Grief and Bereavement can occur because competence and the status quo are threatened. Change might affect existing competence because it’s simply no longer needed. Very few students want to see the sage on the stage, for instance. Also, a worker might need to gain new competences in order to become aligned with changes in their organization. The challenges of gaining new competence — time required, exercising unfamiliar or atrophied intellectual muscles, or just funding — can be huge stressors. All these changes challenge the status quo of the individual’s homeostasis as well as the firm’s equilibrium (Evans, 2010, p. 3). The status quo is, by definition Not-Change. Tensions — and even conflict — can occur at these connection points.
In addition to the aforementioned, change can cause conflict when there is a lack of support. Support from leadership and fellow workers can help an individual see the continuity between the old order and the new. Giving employees sufficient time and contact delivered through their preferred means will create at least the impression of continuity with what came before, building bridges in the worker’s story of how they make and make meaning within a workplace.
How can you relate these statements to your selected social issue/educational challenge video pitch topic? And – for many of you entrepreneurship and being entrepreneurial is a change – how can you relate these statements to yourself in relationship to entrepreneurship? In addition to the Change article in BBL please use 2 outside literary sources to corroborate your commentary while citing in APA format. As a relatively new social entrepreneur (Facebook, n.d., website (n.d.), I’ve embraced the many changes that my endeavor has brought about. The changes have necessitated competency improvements in many areas. I’ve actively sought to improve my chess playing by spending more time reviewing my games with the engine (computer program that plays chess better than any human), studying courses on the Chessly platform about openings, middlegames, endgames, and more. Improving my Spanish has been key in reaching Spanish-speakers in Cochise County and our more recent expansion to Agua Prieta, Sonora, Mexico. Recruiting a native Spanish speaker to tutor me generated improvement. Confronting my profound loathing of social media enabled more cross-county and international interaction that would have been impossible otherwise.
The content on grief and bereavement from Evans (Evans, 2010, p. 2) was eye-opening. While nearly all libraries in Cochise County are interested, including the award winning Copper Queen Library in Bisbee, some have not responded as one might expect to the offer of high-quality, free programming that requires exactly zero effort from librarians. Those other libraries tend to be in the most conservative areas of the county. Overall, they offer very little programing to their patrons. An example: At the Benson Public Library (n.d.), I saw a summer reading program graphic on Facebook about someone who does juggling. There’s not a lot more than that. At the Tombstone Public Library, there isn’t even that. I feel like the librarians there are disconnected from what they could do. It’s like preemptive grief: if there’s no meaningful change, then they won’t need to grieve.

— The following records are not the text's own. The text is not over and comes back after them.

(** [[demo.blocks[x] for x in dep['inputs']]]; [None] stands for
    [KeyError]. *)
Fixpoint blocks_of (blocks : gmap Z block) (inputs : list Z)
    : option (list block) :=
  match inputs with
  | [] => Some []
  | x :: rest =>
      match blocks !! x with
      | None => None
      | Some b =>
          match blocks_of blocks rest with
          | None => None
          | Some bs => Some (b :: bs)
          end
      end
  end.

(** The body of the loop of [get_params_components], for the tab
    whose generate button is [_id]. *)
Definition tab_params (demo : demo_t) (_id : Z) : tab_outcome :=
  match demo with
  | Gradio3 dependencies fns =>
      let deps := click_deps3 dependencies _id in
      match list_find (λ d, length (outputs3 d) = 4%nat) deps with
      | None => NoParams
      | Some (_, dep) =>
          let matching :=
            filter (λ p, compare_components_with_ids (fn_inputs p) (inputs3 dep))
                   fns in
          match matching with
          | [] => NoParams
          | p :: _ => Params (fn_inputs p)
          end
      end
  | Gradio4 dependencies blocks =>
      match click_deps4 dependencies _id with
      | None => IndexError
      | Some deps =>
          match list_find (λ d, length (outputs4 d) = 4%nat) deps with
          | None => NoParams
          | Some (_, dep) =>
              match blocks_of blocks (inputs4 dep) with
              | Some params => Params params
              | None => NoParams
              end
          end
      end
  end.

(** A slot of [scripts.mergers.components] written by the getter:
    the attribute may be missing. *)
Inductive slot :=
| Missing
| Holds (v : option (list block)).

Definition slot_truthy (s : slot) : option bool :=
  match s with
  | Missing => None                        (* [AttributeError] *)
  | Holds None => Some false
  | Holds (Some []) => Some false
  | Holds (Some (_ :: _)) => Some true
  end.

(** The class attributes of [GenParamGetter] and the two slots. *)
Record getter := {
  txt2img_gen_button : option block;
  img2img_gen_button : option block;
  events_assigned : bool;
  txt2img_params : slot;
  img2img_params : slot;
}.

Definition set_params (_is_txt2img : bool) (params : list block) (g : getter)
    : getter :=
  if _is_txt2img
  then {| txt2img_gen_button := txt2img_gen_button g;
          img2img_gen_button := img2img_gen_button g;
          events_assigned := events_assigned g;
          txt2img_params := Holds (Some params);
          img2img_params := img2img_params g |}
  else {| txt2img_gen_button := txt2img_gen_button g;
          img2img_gen_button := img2img_gen_button g;
          events_assigned := events_assigned g;
          txt2img_params := txt2img_params g;
          img2img_params := Holds (Some params) |}.

Definition set_events_assigned (g : getter) : getter :=
  {| txt2img_gen_button := txt2img_gen_button g;
     img2img_gen_button := img2img_gen_button g;
     events_assigned := true;
     txt2img_params := txt2img_params g;
     img2img_params := img2img_params g |}.

(** How a call ends: it returns, or an exception escapes; the state
    is the one reached. *)
Inductive ending := Returns | Escapes.

(** The loop over the two tabs. *)
Fixpoint tabs_loop (demo : demo_t) (tabs : list (Z * bool)) (g : getter)
    : getter * ending :=
  match tabs with
  | [] => (g, Returns)
  | (_id, _is_txt2img) :: rest =>
      match tab_params demo _id with
      | Params params => tabs_loop demo rest (set_params _is_txt2img params g)
      | NoParams => tabs_loop demo rest g
      | IndexError => (g, Escapes)
      end
  end.

(** [get_params_components]; [setup_returns] tells whether
    [_setup_click_events()], run inside [with demo:], returns or
    raises. *)
Definition get_params_components (setup_returns : bool) (demo : demo_t)
    (g : getter) : getter * ending :=
  match txt2img_gen_button g, img2img_gen_button g with
  | Some txt, Some img =>
      match tabs_loop demo [(block_id txt, true); (block_id img, false)] g with
      | (g, Escapes) => (g, Escapes)
      | (g, Returns) =>
          if events_assigned g then (g, Returns)
          else
            match slot_truthy (txt2img_params g) with
            | None => (g, Escapes)
            | Some false => (g, Returns)
            | Some true =>
                if setup_returns then (set_events_assigned g, Returns)
                else (g, Returns)
            end
      end
  | _, _ => (g, Returns)
  end.

(** ** An app used in the examples *)

Definition txt_button : block := Block 1 None.
Definition img_button : block := Block 2 None.
Definition prompt_box : block := Block 11 None.
Definition steps_box : block := Block 12 None.

(** The two buttons around a row that holds the two boxes. *)
Definition ui_tree : block :=
  Block 0 (Some [txt_button;
                 Block 10 (Some [prompt_box; steps_box]);
                 img_button]).

(** A Gradio 3 app whose txt2img button has one click dependency. *)
Definition demo3 : demo_t :=
  Gradio3
    [{| targets3 := [1%Z]; trigger3 := Some (py "click");
        inputs3 := [11%Z; 12%Z]; outputs3 := [20%Z; 21%Z; 22%Z; 23%Z] |}]
    [{| fn_inputs := [prompt_box; steps_box] |}].

(** The same app in Gradio 4. *)
Definition demo4 : demo_t :=
  Gradio4
    [{| targets4 := [(Some 1%Z, py "click")];
        inputs4 := [11%Z; 12%Z]; outputs4 := [20%Z; 21%Z; 22%Z; 23%Z] |}]
    (<[11%Z := prompt_box]> (<[12%Z := steps_box]> ∅)).
(** Well-formedness is symmetry of adjacency. *)
Lemma wf_iff G : nx.wf G ↔ ∀ u v, v ∈ nx.adj G u → u ∈ nx.adj G v.
Proof.
  split.
  - intros Hwf u v Hv. pose proof (adj_elem_node _ _ _ Hv) as Hu.
    unfold nx.nodes in Hu. apply elem_of_dom in Hu as [nbrs Hu].
    rewrite (adj_lookup _ _ _ Hu) in Hv. by apply (Hwf u nbrs Hu v).
  - intros Hsym u nbrs Hu v Hv. apply Hsym.
    by rewrite (adj_lookup _ _ _ Hu).
Qed.

Lemma wf_sym G u v : nx.wf G → v ∈ nx.adj G u → u ∈ nx.adj G v.
Proof. rewrite wf_iff. auto. Qed.

Lemma wf_empty : nx.wf nx.empty.
Proof. apply wf_iff. intros u v. unfold nx.adj, nx.empty. set_solver. Qed.

Lemma wf_add_node n G : nx.wf G → nx.wf (nx.add_node n G).
Proof.
  rewrite !wf_iff. intros Hsym u v. rewrite !adj_add_node. apply Hsym.
Qed.

Lemma wf_add_edge a b G : nx.wf G → nx.wf (nx.add_edge a b G).
Proof.
  rewrite !wf_iff. intros Hsym u v. rewrite !adj_add_edge.
  rewrite !elem_of_union. intros [[Hv|Hv]|Hv].
  - left. left. by apply Hsym.
  - destruct (decide (u = a)) as [->|]; [|set_solver].
    apply elem_of_singleton in Hv as ->. right.
    rewrite decide_True by done. set_solver.
  - destruct (decide (u = b)) as [->|]; [|set_solver].
    apply elem_of_singleton in Hv as ->. left. right.
    rewrite decide_True by done. set_solver.
Qed.

Lemma wf_add_nodes_from ns G : nx.wf G → nx.wf (nx.add_nodes_from ns G).
Proof.
  unfold nx.add_nodes_from. revert G.
  induction ns as [|n ns IH]; intros G Hwf; simpl; [done|].
  by apply IH, wf_add_node.
Qed.

Lemma wf_add_edges_from es G : nx.wf G → nx.wf (nx.add_edges_from es G).
Proof.
  unfold nx.add_edges_from. revert G.
  induction es as [|e es IH]; intros G Hwf; simpl; [done|].
  by apply IH, wf_add_edge.
Qed.

Lemma adj_remove_node n G u :
  n ∈ nx.nodes G →
  nx.adj (nx.remove_node n G) u =
    if decide (u = n) then ∅ else nx.adj G u ∖ {[n]}.
Proof.
  intros Hn. unfold nx.adj. rewrite lookup_remove_node by done.
  case_decide; [done|]. destruct (G !! u); simpl; [done|set_solver].
Qed.

Lemma wf_remove_node n G : nx.wf G → nx.wf (nx.remove_node n G).
Proof.
  destruct (decide (n ∈ nx.nodes G)) as [Hn|Hn].
  - rewrite !wf_iff. intros Hsym u v. rewrite !adj_remove_node by done.
    destruct (decide (u = n)) as [->|Hu], (decide (v = n)) as [->|Hv];
      rewrite ?elem_of_difference, ?elem_of_singleton; set_solver.
  - unfold nx.nodes in Hn. apply not_elem_of_dom in Hn.
    unfold nx.remove_node. by rewrite Hn.
Qed.

Lemma wf_remove_nodes_from ns G :
  nx.wf G → nx.wf (nx.remove_nodes_from ns G).
Proof.
  unfold nx.remove_nodes_from. revert G.
  induction ns as [|n ns IH]; intros G Hwf; simpl; [done|].
  by apply IH, wf_remove_node.
Qed.

End graph_facts.

(** * Facts about the object store *)

Section store_facts.
Implicit Types (G : gmap string (gset string)) (qs : list string).
Implicit Types (gs : list (gmap string (gset string))).

Lemma bind_run {A B} (m : M A) (f : A → M B) σ :
  (m ≫= f) σ =
    match m σ with
    | (Return a, σ') => f a σ'
    | (Raise e, σ') => (Raise e, σ')
    | (OutOfFuel, σ') => (OutOfFuel, σ')
    end.
Proof. reflexivity. Qed.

The Meaning of Entrepreneurship at Cochise Chess
I’m a transformational leader who emphasizes partnerships in learner-centered chess education. Unlike most entrepreneurs who follow from Say (Dees, 2001, p. 1), I shift economic resources into areas of lower productivity and yield throughout rural Cochise County and northern Sonora to raise the potential of all citizens regardless of language, socioeconomic status, gender, or ethnicity. Or rather, because of them. That’s a large part of the social value of what I do. To undertake networking the Cochise Chess brand, I utilize the following attributes: persistence, openness, curiosity, engagement, creativity, and flexibility.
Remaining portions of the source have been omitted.